The General Assembly of the United Nations unanimously voted to set aside April 2 every year, starting in 2008, as World Autism Awareness Day. The day is to be marked around the globe with education regarding what we know about how to prevent, detect, diagnose, and treat Autism Spectrum Disorder (ASD); with events and media to raise awareness about the magnitude of the worldwide tragedy of autism; and with celebration of the wonderful children, adults, and their families who are affected by autism every day, all year long.
I hope this first World Autism Day sparks a heightened commitment to fund and carry out research into autism’s causes and into the most effective, integrated approaches for care. And I hope the momentum will build.

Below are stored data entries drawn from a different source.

Lemma map_children_array (l a : loc) (m : gmap string val)
    (elems : list val) (named : gmap string val) (s : State) :
  heap s !! l = Some (CObj m) →
  m !! "children" = Some (VRef a) →
  heap s !! a = Some (CArr elems named) →
  named !! "map" = None →
  VNull ∉ elems →
  ∃ s' r,
    heap s !! r = None
    ∧ map_children (VRef l) s = Ret () s'
    ∧ heap s' = <[l := CObj (<["children" := VRef r]> m)]>
                  (<[r := CArr (map (id_of s') elems) ∅]> (heap s))
    ∧ emitted s' = emitted s
    ∧ ∀ v i, identified s v i → identified s' v i.
Proof.
  intros Hl Hc Ha Hmap Hn. set (r := fresh (dom (heap s))).
  assert (Hr : heap s !! r = None).
  { apply not_elem_of_dom, is_fresh. }
  destruct (mapM_getId elems (set_heap (<[r := CArr [] ∅]> (heap s)) s) Hn)
    as (s5 & Hm & Hh5 & He5 & Hi5).
  assert (Hrl : r ≠ l) by (intros Heq; rewrite Heq in Hr; congruence).
  assert (Hra : r ≠ a) by (intros Heq; rewrite Heq in Hr; congruence).
  exists (set_heap
            (<[l := CObj (<["children" := VRef r]> m)]>
               (<[r := CArr (map (id_of s5) elems) ∅]> (heap s5))) s5), r.
  split; [done|]. split; [|split; [|split]].
  - unfold map_children.
    erewrite bind_Ret; [|by apply read_prop_obj].
    rewrite Hc. simpl. unfold bind at 1, gets. rewrite Ha, Hmap. simpl.
    erewrite bind_Ret.
    2:{ unfold array_map. rewrite Ha, Hmap.
        erewrite bind_Ret; [|reflexivity].
        erewrite bind_Ret; [|exact Hm]. reflexivity. }
    erewrite write_prop_obj; [reflexivity|].
    simpl. rewrite lookup_insert_ne by done.
    rewrite Hh5. simpl. by rewrite lookup_insert_ne.
  - simpl. rewrite Hh5. simpl. by rewrite insert_insert_eq.
  - simpl. by rewrite He5.
  - intros v i Hv. by apply Hi5.
Qed.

In the meantime, every child should be screened for ASD at 18-months and 24-months old – and earlier if there is reason for concern, such as no babbling or pointing at the first birthday, or no words by 16 months.
Sadly, even though we know this can make a difference in outcome, it still doesn’t happen for most kids. We need to turn “wait-and-see” for developmental concerns into an active “look-and-see.”
If your health care provider has not yet begun to do this, you can print a simple screening questionnaire for you to fill out at home, and a scoring guide to bring to your provider for discussion.
In the United States, ASD affects about 1 in 150 kids. The more we look into the face of autism together, the better off we will be.